Frictionless Collaborative Analytics and AI/ML on Confidential Data

Copper Contributor

Oct 27, 2022

Secure enclaves protect data from attack and unauthorized access, but confidential computing presents significant challenges and obstacles to performing analytics and machine learning at scale across teams and organizational boundaries. The inability to securely run collaborative analytics and machine learning on data owned by multiple parties has resulted in organizations having to restrict data access, eliminate data sets, mask specific data fields, or outright prevent any level of data sharing. The implication for organizations is the difficulty to execute on numerous use cases across verticals while the urgency to get answers from the data increases. Example use cases that have been challenging for organizations include collaborating to identify and prevent money laundering in financial services, confidentially sharing patient information for clinical trials, sharing sensor data and manufacturing information to perform preventive maintenance, and dozens of other business critical use cases.
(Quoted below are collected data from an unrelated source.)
Definition _formatting_tolerant_window (candidates : lines_map) (evidence : string)
  : option (Z * Z) :=
  let target := _formatting_normalized_text evidence in
  if String.eqb target "" then None
  else first_start (λ start,
         pair start <$> grow_window (size candidates) candidates target
                          (window_limit candidates target start) [] start)
         (sorted_lines candidates).

Definition _content_rescue_anchor (candidates : lines_map) (evidence : string)
  : option (Z * Z) :=
  if bool_decide (candidates = ∅) then None
  else
    let evidence_lines := Z.of_nat (count_nl evidence) + 1 in
    match first_start (λ start,
            _reconcile_evidence_window candidates evidence start
              (start + evidence_lines - 1) _LINE_ANCHOR_TOLERANCE)
            (sorted_lines candidates) with
    | Some found => Some found
    | None => _formatting_tolerant_window candidates evidence
    end.

(** [for line in ...]: the removed lines of a raw hunk, markers dropped. *)
Definition removed_lines (raw : string) : list string :=
  map (str_drop 1) (filter (λ line, starts_with "-" line = true) (split_lines raw)).

Definition _evidence_removed_in_fix_diff (file_diffs : gmap string string)
  (file evidence : string) : bool :=
  let removed := removed_lines (default "" (file_diffs !! file)) in
  if bool_decide (removed = []) then false
  else str_contains (_normalize_diff_text evidence)
         (_normalize_diff_text (join_lines removed)).

(** ** Geometry: where a cited line lands *)

(** [diff.files.get(file, [])] and [diff.file_window_text.get(file, {})]. *)
Definition changed_lines (diff : CapturedDiff) (file : string) : list Z :=
  default [] (diff.(cd_files) !! file).
Definition window_lines (diff : CapturedDiff) (file : string) : lines_map :=
  default ∅ (diff.(cd_file_window_text) !! file).
Definition added_text (diff : CapturedDiff) (file : string) : lines_map :=
  default ∅ (diff.(cd_file_line_text) !! file).

Definition _changed_files (diff : CapturedDiff) : gset string := dom diff.(cd_files).

Definition _line_in_diff (diff : CapturedDiff) (file : string) (line : Z) : bool :=
  bool_decide (line ∈ changed_lines diff file).

Definition _substring_in_diff (diff : CapturedDiff) (text : string) : bool :=
  str_contains (_normalize_diff_text text) (_normalize_diff_text diff.(cd_text)).

(** The scan both nearest-line functions run over their candidates. *)
Definition nearer (line tolerance : Z) (best : option (Z * Z)) (candidate : Z)
  : option (Z * Z) :=
  let distance := Z.abs (candidate - line) in
  if Z.ltb tolerance distance then best
  else match best with
       | None => Some (candidate, distance)
       | Some (b, best_distance) =>
           if Z.ltb distance best_distance
              || (Z.eqb distance best_distance && Z.ltb candidate b)
           then Some (candidate, distance) else best
       end.

Definition nearest (line tolerance : Z) (candidates : list Z) : option Z :=
  fst <$> foldl (nearer line tolerance) None candidates.

Definition _nearest_added_line (diff : CapturedDiff) (file : string) (line tolerance : Z)
  : option Z :=
  if _line_in_diff diff file line then Some line
  else nearest line tolerance (changed_lines diff file).

Definition _nearest_hunk_line (diff : CapturedDiff) (file : string) (line tolerance : Z)
  : option Z :=
  if is_Some_b (window_lines diff file !! line) then Some line
  else nearest line tolerance (map_to_list (window_lines diff file)).*1.

(** Both window resolvers: an unset endpoint mirrors the other one; with
    neither set the code raises, which [None] of [claimed_endpoints] marks. *)
Definition claimed_endpoints (line_start line_end : option Z) : option (Z * Z) :=
  match line_start, line_end with
  | Some s, Some e => Some (s, e)
  | Some s, None => Some (s, s)
  | None, Some e => Some (e, e)
  | None, None => None
  end.

Definition resolve_window (near : Z → option Z) (line_start line_end : option Z)
  : exn + option (Z * Z) :=
  match claimed_endpoints line_start line_end with
  | None => inl ValueError
  | Some (raw_start, raw_end) =>
      inr match near raw_start, near raw_end with
          | Some s, Some e => Some (Z.min s e, Z.max s e)
          | _, _ => None
          end
  end.

Definition _resolve_line_window (diff : CapturedDiff) (file : string)
  (line_start line_end : option Z) : exn + option (Z * Z) :=
  resolve_window (λ l, _nearest_added_line diff file l _LINE_ANCHOR_TOLERANCE)
    line_start line_end.

Definition _resolve_hunk_window (diff : CapturedDiff) (file : string)
  (line_start line_end : option Z) : exn + option (Z * Z) :=
  resolve_window (λ l, _nearest_hunk_line diff file l _LINE_ANCHOR_TOLERANCE)
    line_start line_end.

Definition _diff_pair_rescue (diff : CapturedDiff) (file text : string)
  (line_start line_end : option Z) : bool :=
  match claimed_endpoints line_start line_end with
  | None => false
  | Some (raw_start, raw_end) =>
      if negb (Z.eqb raw_start raw_end) then false
      else match _evidence_diff_pair text with
           | None => false
           | Some (removed, added) =>
               let haystack := _normalize_diff_text (default "" (diff.(cd_file_diffs) !! file)) in
               str_contains (_normalize_diff_text removed) haystack
               || str_contains (_normalize_diff_text added) haystack
           end
  end.

(** [_resolve_hunk_window] is called here with an endpoint set, so its error
    branch is out of reach. *)
Definition _evidence_in_claimed_lines (diff : CapturedDiff) (file text : string)
  (line_start line_end : option Z) : bool :=
  if negb (is_Some_b line_start) && negb (is_Some_b line_end)
  then str_contains (_normalize_diff_text text)
         (_normalize_diff_text (default "" (diff.(cd_file_diffs) !! file)))
  else match _resolve_hunk_window diff file line_start line_end with
       | inr (Some (start, end_)) =>
           is_Some_b (_reconcile_evidence_window (window_lines diff file) text start end_
                        _LINE_ANCHOR_TOLERANCE)
           || _diff_pair_rescue diff file text line_start line_end
       | _ => _diff_pair_rescue diff file text line_start line_end
       end.

(** ** The checkout and the Python parser *)

(** [ast.parse] and [ast.walk]: the [(lineno, end_lineno)] of the function and
    class definitions in walk order; [None] when the source does not parse. *)
Class PyAst := def_spans : string → option (list (Z * option Z)).

(** [resolve] gives a path's absolute components ([None] for an [OSError]);
    [read_text] the text of a file ([None] when missing or undecodable). *)
Class RepoFiles := {
  resolve : string → option (list string);
  is_file : list string → bool;
  read_text : string → option string }.

Section Checkout.
Context {A : PyAst} {F : RepoFiles}.

(** pathlib's [/]: an absolute right operand discards the left one. *)
Definition path_join (worktree file : string) : string :=
  if starts_with "/" file then file else worktree +:+ "/" +:+ file.

Definition _file_in_repo_tree (worktree file : string) : bool :=
  match resolve worktree, resolve (path_join worktree file) with
  | Some root, Some candidate =>
      bool_decide (root `prefix_of` candidate) && is_file candidate
  | _, _ => false
  end.

Definition tighter_span (line : Z) (best : option (Z * Z)) (node : Z * option Z)
  : option (Z * Z) :=
  match node with
  | (lineno, Some end_) =>
      if negb (Z.leb lineno line && Z.leb line end_) then best
      else match best with
           | None => Some (lineno, end_)
           | Some (b0, b1) =>
               if Z.ltb (end_ - lineno) (b1 - b0) then Some (lineno, end_) else best
           end
  | (_, None) => best
  end.

Definition _enclosing_def_span (source : string) (line : Z) : option (Z * Z) :=
  nodes ← def_spans source; foldl (tighter_span line) None nodes.

Definition _anchor_in_enclosing_def (diff : CapturedDiff) (worktree file : string) (line : Z)
  : bool :=
  match read_text (path_join worktree file) with
  | None => false
  | Some source =>
      match _enclosing_def_span source line with
      | None => false
      | Some (start, end_) =>
          existsb (λ changed, Z.leb start changed && Z.leb changed end_)
            (changed_lines diff file)
      end
  end.

Definition line_resolves (diff : CapturedDiff) (worktree : option string) (file : string)
  (line : Z) : bool :=
  is_Some_b (_nearest_added_line diff file line _LINE_ANCHOR_TOLERANCE)
  || match worktree with
     | Some w => _anchor_in_enclosing_def diff w file line
     | None => false
     end.

Definition cited_lines (finding : Finding) : list Z :=
  omap id [finding.(f_line_start); finding.(f_line_end)].

Definition _line_reference_valid (diff : CapturedDiff) (finding : Finding)
  (worktree : option string) : bool :=
  forallb (line_resolves diff worktree finding.(f_file)) (cited_lines finding).

Definition _file_line_count (worktree file : string) : option Z :=
  source ← read_text (path_join worktree file); Some (Z.of_nat (splitlines_count source)).

Definition _line_exceeds_file_length (worktree file : string) (line : Z) : bool :=
  match _file_line_count worktree file with
  | None => false
  | Some count => Z.ltb count line
  end.

Definition _cited_lines_on_disk (worktree file : string) (lines : list Z) : bool :=
  match _file_line_count worktree file with
  | None => false
  | Some count => forallb (λ line, Z.leb line count) lines
  end.

Definition opt_Z_str (o : option Z) : string :=
  match o with Some z => str_of_Z z | None => "None" end.

Definition _line_reference_out_of_range_detail (finding : Finding) (worktree : string)
  : string :=
  "cited line_start=" +:+ opt_Z_str finding.(f_line_start) +:+ ", line_end="
  +:+ opt_Z_str finding.(f_line_end) +:+ " but " +:+ finding.(f_file) +:+ " is "
  +:+ opt_Z_str (_file_line_count worktree finding.(f_file))
  +:+ " line(s) long on disk; the evidence text was not found anywhere in the file's diff either, so no content-based re-anchoring was possible".
End Checkout.

(** * The window search finds what it says, and nothing else

    [_nearest_added_line] and the widening loop of [_reconcile_evidence_window]
    keep the least candidate of a scan; both are shown equal to "the least
    candidate" by one lemma on such scans.  [grow_window]'s fuel is enough.
    Every window the searches return carries the evidence. *)

(** ** Scans that keep a strictly smaller candidate *)

Section Scan.
Context {X B : Type} (valid : X → bool) (f : X → B) (lt : B → B → bool).
Context (lt_trans : ∀ a b c, lt a b = true → lt b c = true → lt a c = true).
Context (step : option B → X → option B).
Context (step_spec : ∀ best x,
  step best x = if valid x
                then match best with
                     | None => Some (f x)
                     | Some b => if lt (f x) b then Some (f x) else best
                     end
                else best).

Definition scan_inv (seen : list X) (best : option B) : Prop :=
  match best with
  | None => ∀ x, x ∈ seen → valid x = false
  | Some b => (∃ x, x ∈ seen ∧ valid x = true ∧ b = f x)
              ∧ ∀ x, x ∈ seen → valid x = true → lt (f x) b = false
  end.

Lemma scan_step_inv (irrefl : ∀ a, lt a a = false) seen best x :
  scan_inv seen best → scan_inv (seen ++ [x]) (step best x).
Proof.
  intros Hinv. rewrite step_spec. destruct (valid x) eqn:Hv; cycle 1.
  { destruct best as [b|]; simpl in *.
    - destruct Hinv as [(y & Hy & Hvy & ->) Hmin]. split; [exists y; set_solver|].
      intros z [Hz| ->%list_elem_of_singleton]%elem_of_app; [by apply Hmin|congruence].
    - intros z [Hz| ->%list_elem_of_singleton]%elem_of_app; auto. }
  destruct best as [b|]; simpl in *.
  - destruct Hinv as [(y & Hy & Hvy & ->) Hmin]. destruct (lt (f x) (f y)) eqn:Hlt; simpl.
    + split; [exists x; set_solver|].
      intros z [Hz| ->%list_elem_of_singleton]%elem_of_app Hvz; [|apply irrefl].
      apply not_true_is_false. intros Hz'. specialize (Hmin z Hz Hvz).
      pose proof (lt_trans _ _ _ Hz' Hlt). congruence.
    + split; [exists y; set_solver|].
      intros z [Hz| ->%list_elem_of_singleton]%elem_of_app Hvz; [by apply Hmin|done].
  - split; [exists x; set_solver|].
    intros z [Hz| ->%list_elem_of_singleton]%elem_of_app Hvz; [|apply irrefl].
    rewrite Hinv in Hvz; [done|exact Hz].
Qed.

Lemma scan_fold (irrefl : ∀ a, lt a a = false) xs seen best :
  scan_inv seen best → scan_inv (seen ++ xs) (foldl step best xs).
Proof.
  revert seen best. induction xs as [|x xs IH]; intros seen best Hinv; simpl.
  - by rewrite app_nil_r.
  - rewrite (assoc_L (++) seen [x] xs : seen ++ x :: xs = _). by apply IH, scan_step_inv.
Qed.

Lemma scan_spec (irrefl : ∀ a, lt a a = false) xs : scan_inv xs (foldl step None xs).
Proof. apply (scan_fold irrefl xs [] None). intros x Hx. by apply elem_of_nil in Hx. Qed.
End Scan.

(** ** The nearest line *)

Definition dist_lt (line : Z) (a b : Z * Z) : bool :=
  Z.ltb a.2 b.2 || (Z.eqb a.2 b.2 && Z.ltb a.1 b.1).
Confidential computing’s hurdles to large-scale adoption have inhibited organizations from achieving faster value from data secured in enclaves and confidential VMs. There is an urgent need to overcome the challenges and unlock the data to deliver on key business use cases. Overcoming the challenges requires innovation that includes the following capabilities:

Protecting data by processing it on https://docs.microsoft.com/en-us/azure/confidential-computing/confidential-computing-enclaves.
Securely setting up a cluster of enclaves - including enabling secure key distribution, enclave integrity, and secure inter-enclave communication.
End-to-end security from disparate sources into the enclaves: encrypting data at rest and in transit and protecting data in use.
Eliminating dependencies on highly specialized in-house skills to create analytics applications and adapting machine learning (ML) frameworks to leverage enclaves.
Secure data sharing and secure collaborative analytics across multiple parties on encrypted data (inter- and intra-company).
Adaptability to regulatory compliance policies while sharing data and executing collaborative analytics across entities, for example, personal data.

The Challenge

Securing data and preventing cyberattacks pose many challenges for organizations today. Encrypting data at rest and in transit is effective but incomplete. Organizations also need to verify the integrity of the code to help prevent unauthorized access and exploits. While data must be protected, it should also be effectively and appropriately shared and analyzed within and across organizations.

What’s Needed

Addressing these challenges requires a comprehensive, integrated platform that enables analytics at scale on encrypted data and secure collaborative data sharing within and across organizations. A solution that uniquely secures data at rest, in motion, and during processing at scale. A solution that also supports confidential access and enables advanced analytics and ML within and across company boundaries.

The Opaque Platform

https://opaque.co/ is based on technology created at UC Berkeley by world renowned computer scientists. The original innovations were released as open source and deployed by global corporations in banking, healthcare, and other industries. Opaque Systems was founded by the creators of the https://github.com/mc2-project/mc2 to turn it into an enterprise-ready platform, enabling analytics and AI/ML on encrypted data without exposing it unencrypted. One of the major benefits of the Opaque platform is the unique capability around collaboration and data sharing, which allows multiple teams of data owners to collaborate, whether inside a large organization or across companies and 3^rd parties. The Opaque Platform is a scalable confidential computing platform for collaborative analytics, AI, and data sharing that lets users or entities collaboratively analyze confidential data while still keeping the data and the analytical outcomes private to each party.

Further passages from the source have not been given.